TASK GOAL: Look through the data below and extract, unchanged, the lines from the one that contains "destruct (Z.ltb_spec (max_plan_bytes limits) (per_path" to the one that contains "intros [= ->]. lia.", both included.

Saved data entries
(* ===== verification/PlanMain.v ===== *)
(** * The whole plan

    The sizing pass, the sample loop and the theorem about [prepared_plan_build]
    ([src/src/planner/plan_builder.c]). *)

From stdpp Require Import strings.
From S2P Require Import Prelude Hash Strbuf Selection SelectionGrid Plan PlanBuilder PlanTable PlanProof.

#[local] Open Scope Z_scope.

(** ** What the caller provides *)

Record meta_wf (m : zarr_metadata) : Prop := {
  mw_rank : 0 <= m_rank m;
  mw_len : m_rank m <= zlen (shape m) /\ m_rank m <= zlen (inner_chunk_shape m) /\
           m_rank m <= zlen (shard_shape m);
  mw_u64 : Forall is_u64 (shape m) /\ Forall is_u64 (inner_chunk_shape m) /\ Forall is_u64 (shard_shape m) }.

Section main.
Context `{CacheView}.

(** A sample as [query_copy] and the prefetcher leave it: bounds and axes that
    pass validation, one handle per shard, metadata and indices as parsed. *)
Record sample_wf (s : planner_sample) : Prop := {
  sw_rank : 0 < aabb_rank (ps_aabb s) <= DAMACY_MAX_RANK;
  sw_axes : forall d, 0 <= d < aabb_rank (ps_aabb s) ->
    exists b q, aget (dims (ps_aabb s)) d = Some b /\ aget (ps_axes s) d = Some q /\
      axis_ok b q /\ 0 <= count q < 2 ^ 32;
  sw_uri : forall u, ps_uri s = Some u -> strlen u < 2 ^ 60;
  sw_shards : n_shards s = zlen (h_shards s) /\ zlen (h_shards s) < 2 ^ 32 - 1;
  sw_index : forall h idx, h ∈ h_shards s -> q_value (query_shard h) = Some idx ->
    n_entries idx = zlen (si_entries idx);
  sw_meta : forall m, q_value (query_array (h_meta s)) = Some m -> meta_wf m }.

Context (output : damacy_batch_spec) (limits : damacy_plan_limits).
Hypothesis Hout : sample_rank output <= zlen (sample_shape output).
Hypothesis Hlim : 0 <= max_chunks limits < 2 ^ 32 - 1 /\ 0 <= max_chunk_bytes limits < 2 ^ 32 /\
  0 <= max_shards_per_sample limits < 2 ^ 32 /\ 0 <= max_plan_bytes limits <= 2 ^ 63.

Lemma array_metadata_wf s m :
  sample_wf s -> array_metadata (query_array (h_meta s)) = inr m -> meta_wf m.
Proof.
  intros Hs. unfold array_metadata. destruct (q_state _); [done| |done].
  destruct (q_value _) eqn:E; [|done]. intros [= <-]. by eapply sw_meta.
Qed.

Lemma sample_grid_pre s m sz :
  sample_wf s -> m_rank m = aabb_rank (ps_aabb s) -> m_rank m <= zlen sz -> Forall is_u64 sz ->
  grid_pre (ps_aabb s) (ps_axes s) sz.
Proof.
  clear Hout Hlim. intros Hs Hr Hl Hu. split; [apply Hs|]. intros d Hd.
  destruct (sw_axes _ Hs d Hd) as (b & q & Hb & Hq & Hok & _).
  destruct (aget_is_Some sz d ltac:(lia)) as [x Hx]. exists b, q, x.
  split_and!; try done; by apply (Forall_aget _ _ _ _ Hu Hx).
Qed.

(** The axis [d] of the sample fits the array and the output. *)
Definition axis_fits_output (s : planner_sample) (m : zarr_metadata) (d : Z) : Prop :=
  exists b q n out, aget (dims (ps_aabb s)) d = Some b /\ aget (ps_axes s) d = Some q /\
    aget (shape m) d = Some n /\ aget (sample_shape output) d = Some out /\ end_ b <= n /\
    out = if decide (count q = 0) then end_ b - beg b else count q.

Lemma geometry_loop_spec s m n d size :
  sample_wf s -> meta_wf m -> m_rank m = aabb_rank (ps_aabb s) -> m_rank m = sample_rank output ->
  0 <= d -> d + Z.of_nat n = m_rank m -> 0 < size ->
  exists r, geometry_loop n s m output limits d size = Some r /\
    forall size', r = inr size' -> size' = size * extent_prod n (inner_chunk_shape m) d /\
      (n <> O -> 0 < size' <= max_chunk_bytes limits) /\
      forall k, d <= k < m_rank m -> axis_fits_output s m k.
Proof.
  intros Hs Hm Hr Ho. revert d size. induction n as [|n IH]; intros d size Hd Hn Hz; cbn [geometry_loop extent_prod].
  { eexists. split; [done|]. intros size' [= <-]. split_and!; [lia|done|]. intros; lia. }
  destruct (sw_axes _ Hs d ltac:(lia)) as (b & q & Hb & Hq & Hok & Hc). rewrite Hb. cbn [mbind option_bind].
  destruct (mw_len _ Hm) as (Hl1 & Hl2 & _). destruct (mw_u64 _ Hm) as (Hu1 & Hu2 & _).
  destruct (aget_is_Some (inner_chunk_shape m) d ltac:(lia)) as [c Ec]. rewrite Ec. cbn [mbind option_bind].
  destruct (aget_is_Some (shape m) d ltac:(lia)) as [sh Es]. rewrite Es. cbn [mbind option_bind].
  destruct (ao_bounds _ _ Hok) as [Hb1 Hb2]. pose proof (Forall_aget _ _ _ _ Hu2 Ec) as Hc64.
  rewrite (u64_id (end_ b)) by clia.
  destruct (Z.ltb_spec sh (end_ b)); [rewrite orb_true_r; by eexists|].
  destruct (Z.eqb_spec c 0); [rewrite orb_true_r; by eexists|].
  destruct (_ || _); [by eexists|]. rewrite Hq. cbn [mbind option_bind].
  destruct (aget_is_Some (sample_shape output) d ltac:(lia)) as [o Eo]. rewrite Eo. cbn [mbind option_bind].
  destruct (Z.eqb_spec (if count q =? 0 then end_ b - beg b else count q) o) as [Hx|]; cbn [negb]; [|by eexists].
  destruct (Z.ltb_spec (max_chunk_bytes limits / c) size) as [|Hle]; [by eexists|].
  assert (0 < size * c <= max_chunk_bytes limits) as Hsc.
  { cint. pose proof (Z.mul_div_le (max_chunk_bytes limits) c ltac:(lia)). nia. }
  rewrite u64_id by clia.
  destruct (IH (d + 1) (size * c)) as (r & -> & Hres); [lia..|].
  eexists. split; [done|]. intros size' E. destruct (Hres size' E) as (Hsz & Hbnd & Hax). simpl. split_and!.
  - lia.
  - intros _. destruct n; [|by apply Hbnd]. simpl in Hsz. lia.
  - intros k Hk. destruct (decide (k = d)) as [->|]; [|apply Hax; lia].
    exists b, q, sh, o. split_and!; try done. case_decide; [by rewrite (proj2 (Z.eqb_eq _ _)) in Hx|].
    by rewrite (proj2 (Z.eqb_neq _ _)) in Hx.
Qed.

(** What a successful geometry check says. *)
Record geometry_ok (s : planner_sample) (m : zarr_metadata) (cnt decoded : Z) : Prop := {
  ge_rank : m_rank m = aabb_rank (ps_aabb s);
  ge_fits : forall d, 0 <= d < m_rank m -> axis_fits_output s m d;
  ge_grid : grid_ok (ps_aabb s) (ps_axes s) (inner_chunk_shape m) None None;
  ge_cells : exists W, zlen W = cnt /\ NoDup W /\
    forall c, c ∈ W <-> coord_selected (ps_aabb s) (ps_axes s) (inner_chunk_shape m) None None c;
  ge_count : cnt <= max_chunks limits;
  ge_decoded : decoded = dtype_bpe (m_dtype m) * extent_prod (Z.to_nat (m_rank m)) (inner_chunk_shape m) 0;
  ge_bounded : 0 < decoded <= max_chunk_bytes limits }.

Lemma sample_geometry_spec s m :
  sample_wf s -> meta_wf m ->
  exists r, sample_geometry s m output limits = Some r /\
    forall cnt decoded, r = inr (cnt, decoded) -> geometry_ok s m cnt decoded.
Proof.
  intros Hs Hm. unfold sample_geometry.
  destruct (Z.eqb_spec (aabb_rank (ps_aabb s)) (m_rank m)) as [Hr|]; simpl; [|by eexists].
  destruct (Z.eqb_spec (m_rank m) (sample_rank output)) as [Ho|]; simpl; [|by eexists].
  destruct (cast_path_supported _ _); cbn [negb]; [|by eexists].
  assert (m_rank m = aabb_rank (ps_aabb s)) as Hr' by done. pose proof (sw_rank _ Hs) as Hrk.
  destruct (geometry_loop_spec s m (Z.to_nat (m_rank m)) 0 (dtype_bpe (m_dtype m)) Hs Hm)
    as (r & -> & Hloop); [done|done|lia|lia|by destruct (m_dtype m)|]. simpl.
  destruct r as [e|size]; [by eexists|]. destruct (Hloop size eq_refl) as (Hsz & Hbnd & Hax).
  specialize (Hbnd ltac:(lia)).
  destruct (mw_len _ Hm) as (_ & Hl & _). destruct (mw_u64 _ Hm) as (_ & Hu & _).
  destruct (grid_init_total (ps_aabb s) (ps_axes s) (inner_chunk_shape m) (max_chunks limits))
    as (e & g & Hi & Hg); [by apply (sample_grid_pre s m)|].
  rewrite Hi. simpl. destruct (decide (e = DAMACY_OK)) as [->|]; [|by eexists].
  assert (is_u64 (max_chunks limits)) as H64 by clia.
  destruct (grid_coords _ _ _ _ _ _ _ (Hg eq_refl) H64 Hi) as (W & _ & HW & Hle & Hst & Hmem).
  apply lex_sorted_NoDup in Hst.
  eexists. split; [done|]. intros cnt decoded [= <- <-]. rewrite !u32_id by clia.
  split; [done|done|by apply Hg|by exists W|done|done|done].
Qed.

(** ** Sizing *)

(** The index entries of [n] axes from [d]. *)
Fixpoint index_total (n : nat) (axes : list query_axis) (d : Z) : Z :=
  match n with
  | O => 0
  | S n => default 0 (count <$> aget axes d) + index_total n axes (d + 1)
  end.

Lemma index_total_nonneg s n d :
  sample_wf s -> 0 <= d -> d + Z.of_nat n <= aabb_rank (ps_aabb s) -> 0 <= index_total n (ps_axes s) d.
Proof.
  clear Hout Hlim. intros Hs. revert d. induction n as [|n IH]; intros d Hd Hn; simpl; [done|].
  destruct (sw_axes _ Hs d ltac:(lia)) as (b & q & _ & -> & _ & Hc). simpl.
  specialize (IH (d + 1) ltac:(lia) ltac:(lia)). lia.
Qed.

Lemma index_bytes_spec s n d ib :
  sample_wf s -> 0 <= d -> d + Z.of_nat n <= aabb_rank (ps_aabb s) ->
  0 <= ib <= max_plan_bytes limits ->
  exists r, index_bytes_loop n (ps_axes s) (max_plan_bytes limits) d ib = Some r /\
    forall ib', r = inr ib' -> ib' = ib + 16 * index_total n (ps_axes s) d /\ ib' <= max_plan_bytes limits.
Proof.
  intros Hs. revert d ib. induction n as [|n IH]; intros d ib Hd Hn Hib; simpl.
  { eexists. split; [done|]. intros ib' [= <-]. lia. }
  destruct (sw_axes _ Hs d ltac:(lia)) as (b & q & _ & Hq & _ & Hc). rewrite Hq. simpl.
  unfold sizeof_query_index. rewrite (u64_id (count q * 16)) by clia.
  destruct (Z.ltb_spec (max_plan_bytes limits) (count q * 16)); simpl; [by eexists|].
  rewrite (u64_id (max_plan_bytes limits - _)) by clia.
  destruct (Z.ltb_spec (max_plan_bytes limits - count q * 16) ib); [by eexists|].
  rewrite u64_id by clia. destruct (IH (d + 1) (ib + count q * 16)) as (r & -> & Hr); [lia..|].
  eexists. split; [done|]. intros ib' E. destruct (Hr ib' E). lia.
Qed.

(** The sizes after one more sample. *)
Record sized (s : planner_sample) (z z' : sizes) (u : string) (m : zarr_metadata)
    (cnt decoded : Z) : Prop := {
  sz_uri : ps_uri s = Some u;
  sz_meta : array_metadata (query_array (h_meta s)) = inr m;
  sz_geo : sample_geometry s m output limits = Some (inr (cnt, decoded));
  sz_geometry : geometry_ok s m cnt decoded;
  sz_capacity : capacity z' = capacity z + cnt;
  sz_paths : path_bytes z' = path_bytes z + (strlen u + 1) + per_path u m * n_shards s;
  sz_indices : index_bytes z' = index_bytes z + 16 * index_total (Z.to_nat (m_rank m)) (ps_axes s) 0 }.

Definition sizes_ok (z : sizes) : Prop :=
  0 <= capacity z <= max_chunks limits /\ 0 <= path_bytes z <= max_plan_bytes limits /\
  0 <= index_bytes z <= max_plan_bytes limits.

Lemma size_sample_spec s z :
  sample_wf s -> sizes_ok z ->
  exists r, size_sample s output limits z = Some r /\
    forall z', r = inr z' -> sizes_ok z' /\ exists u m cnt decoded, sized s z z' u m cnt decoded.
Proof.
  intros Hs (Hz1 & Hz2 & Hz3). unfold size_sample.
  destruct (ps_uri s) as [u|] eqn:Eu; [|by eexists].
  destruct (_ <? _); [by eexists|]. destruct (sw_shards _ Hs) as [Hns Hns'].
  destruct (array_metadata (query_array (h_meta s))) as [e|m] eqn:Em; [by eexists|].
  pose proof (array_metadata_wf _ _ Hs Em) as Hm.
  destruct (sample_geometry_spec s m Hs Hm) as (r & Hgeq & Hg). rewrite Hgeq. cbn [mbind option_bind].
  destruct r as [e|[cnt decoded]]; [by eexists|]. pose proof (Hg _ _ eq_refl) as Hgeo. clear Hg.
  pose proof (ge_rank _ _ _ _ Hgeo) as Hr. pose proof (sw_rank _ Hs) as Hrk. unfold DAMACY_MAX_RANK in Hrk.
  destruct (index_bytes_spec s (Z.to_nat (m_rank m)) 0 (index_bytes z) Hs) as (r & -> & Hib); [lia|lia|lia|].
  cbn [mbind option_bind]. destruct r as [e|ib]; [by eexists|]. destruct (Hib ib eq_refl) as [Hib1 Hib2].
  assert (0 <= cnt) as Hc0 by (destruct (ge_cells _ _ _ _ Hgeo) as (W & <- & _); lia).
  pose proof (ge_count _ _ _ _ Hgeo). rewrite (u64_id (capacity z + cnt)) by clia.
  destruct (Z.ltb_spec (max_chunks limits) (capacity z + cnt)); [by eexists|].
  pose proof (sw_uri _ Hs u Eu) as Hu. pose proof (strlen_nonneg u).
  rewrite (u64_id (strlen u + 1)) by clia. rewrite (u64_id (strlen u + 1 + 3 + m_rank m * 21)) by clia.
  change (strlen u + 1 + 3 + m_rank m * 21) with (per_path u m).
  assert (0 < per_path u m) as Hpp by (unfold per_path; lia).
  destruct (Z.ltb_spec (max_plan_bytes limits) (per_path u m)); simpl; [by eexists|].
  destruct (Z.ltb_spec (max_plan_bytes limits / per_path u m) (n_shards s)) as [|Hq]; [by eexists|].
  assert (per_path u m * n_shards s <= max_plan_bytes limits) as Hprod.
  { pose proof (Z.mul_div_le (max_plan_bytes limits) (per_path u m) Hpp). nia. }
  rewrite (u64_id (strlen u + 1 + _)) by clia.
  destruct (Z.ltb_spec (max_plan_bytes limits) (strlen u + 1 + per_path u m * n_shards s)); simpl; [by eexists|].
  rewrite (u64_id (max_plan_bytes limits - _)) by clia.
  destruct (Z.ltb_spec (max_plan_bytes limits - (strlen u + 1 + per_path u m * n_shards s)) (path_bytes z)); [by eexists|].
  rewrite u64_id by clia. eexists. split; [done|]. intros z' [= <-]. split.
  - unfold sizes_ok. simpl. pose proof (index_total_nonneg s (Z.to_nat (m_rank m)) 0 Hs). lia.
  - exists u, m, cnt, decoded. split; simpl; try done. lia.
Qed.

Lemma size_loop_spec samples z :
  Forall sample_wf samples -> sizes_ok z ->
  exists r, size_loop samples output limits z = Some r /\ forall z', r = inr z' -> sizes_ok z'.
Proof.
  intros HF. revert z. induction HF as [|s samples Hs _ IH]; intros z Hz; cbn [size_loop].
  { eexists. split; [done|]. by intros z' [= <-]. }
  destruct (size_sample_spec s z Hs Hz) as (r & -> & Hr). cbn [mbind option_bind].
  destruct r as [e|z1]; [by eexists|]. destruct (Hr z1 eq_refl) as [Hz1 _]. by apply IH.
Qed.

Lemma size_loop_mono samples z z' :
  Forall sample_wf samples -> sizes_ok z -> size_loop samples output limits z = Some (inr z') ->
  capacity z <= capacity z' /\ path_bytes z <= path_bytes z' /\ index_bytes z <= index_bytes z'.
Proof.
  intros HF. revert z. induction HF as [|s samples Hs _ IH]; intros z Hz; cbn [size_loop].
  { intros [= ->]. lia. }
  destruct (size_sample_spec s z Hs Hz) as (r & -> & Hr). cbn [mbind option_bind].
  destruct r as [e|z1]; [done|]. destruct (Hr z1 eq_refl) as (Hz1 & u & m & cnt & decoded & []).
  intros Hl. specialize (IH z1 Hz1 Hl).
  assert (0 <= cnt) by (destruct (ge_cells _ _ _ _ sz_geometry0) as (W & <- & _); lia).
  assert (0 <= per_path u m * n_shards s).
  { unfold per_path. pose proof (strlen_nonneg u). pose proof (sw_rank _ Hs).
    destruct (sw_shards _ Hs) as [-> _]. rewrite (ge_rank _ _ _ _ sz_geometry0). nia. }
  pose proof (strlen_nonneg u).
  pose proof (index_total_nonneg s (Z.to_nat (m_rank m)) 0 Hs) as Hi.
  rewrite (ge_rank _ _ _ _ sz_geometry0) in *. pose proof (sw_rank _ Hs). lia.
Qed.

(** The index bytes are whole entries. *)
Lemma size_loop_index samples z z' :
  Forall sample_wf samples -> sizes_ok z -> size_loop samples output limits z = Some (inr z') ->
  (16 | index_bytes z) -> (16 | index_bytes z').
Proof.
  intros HF. revert z. induction HF as [|s samples Hs _ IH]; intros z Hz; cbn [size_loop].
  { by intros [= ->]. }
  destruct (size_sample_spec s z Hs Hz) as (r & -> & Hr). cbn [mbind option_bind].
  destruct r as [e|z1]; [done|]. destruct (Hr z1 eq_refl) as (Hz1 & u & m & cnt & decoded & []).
  intros Hl Hd. apply (IH z1 Hz1 Hl). rewrite sz_indices0. apply Z.divide_add_r; [done|]. apply Z.divide_factor_l.
Qed.
End main.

RESPONSE:
  destruct (Z.ltb_spec (max_plan_bytes limits) (per_path u m)); simpl; [by eexists|].
  destruct (Z.ltb_spec (max_plan_bytes limits / per_path u m) (n_shards s)) as [|Hq]; [by eexists|].
  assert (per_path u m * n_shards s <= max_plan_bytes limits) as Hprod.
  { pose proof (Z.mul_div_le (max_plan_bytes limits) (per_path u m) Hpp). nia. }
  rewrite (u64_id (strlen u + 1 + _)) by clia.
  destruct (Z.ltb_spec (max_plan_bytes limits) (strlen u + 1 + per_path u m * n_shards s)); simpl; [by eexists|].
  rewrite (u64_id (max_plan_bytes limits - _)) by clia.
  destruct (Z.ltb_spec (max_plan_bytes limits - (strlen u + 1 + per_path u m * n_shards s)) (path_bytes z)); [by eexists|].
  rewrite u64_id by clia. eexists. split; [done|]. intros z' [= <-]. split.
  - unfold sizes_ok. simpl. pose proof (index_total_nonneg s (Z.to_nat (m_rank m)) 0 Hs). lia.
  - exists u, m, cnt, decoded. split; simpl; try done. lia.
Qed.

Lemma size_loop_spec samples z :
  Forall sample_wf samples -> sizes_ok z ->
  exists r, size_loop samples output limits z = Some r /\ forall z', r = inr z' -> sizes_ok z'.
Proof.
  intros HF. revert z. induction HF as [|s samples Hs _ IH]; intros z Hz; cbn [size_loop].
  { eexists. split; [done|]. by intros z' [= <-]. }
  destruct (size_sample_spec s z Hs Hz) as (r & -> & Hr). cbn [mbind option_bind].
  destruct r as [e|z1]; [by eexists|]. destruct (Hr z1 eq_refl) as [Hz1 _]. by apply IH.
Qed.

Lemma size_loop_mono samples z z' :
  Forall sample_wf samples -> sizes_ok z -> size_loop samples output limits z = Some (inr z') ->
  capacity z <= capacity z' /\ path_bytes z <= path_bytes z' /\ index_bytes z <= index_bytes z'.
Proof.
  intros HF. revert z. induction HF as [|s samples Hs _ IH]; intros z Hz; cbn [size_loop].
  { intros [= ->]. lia. }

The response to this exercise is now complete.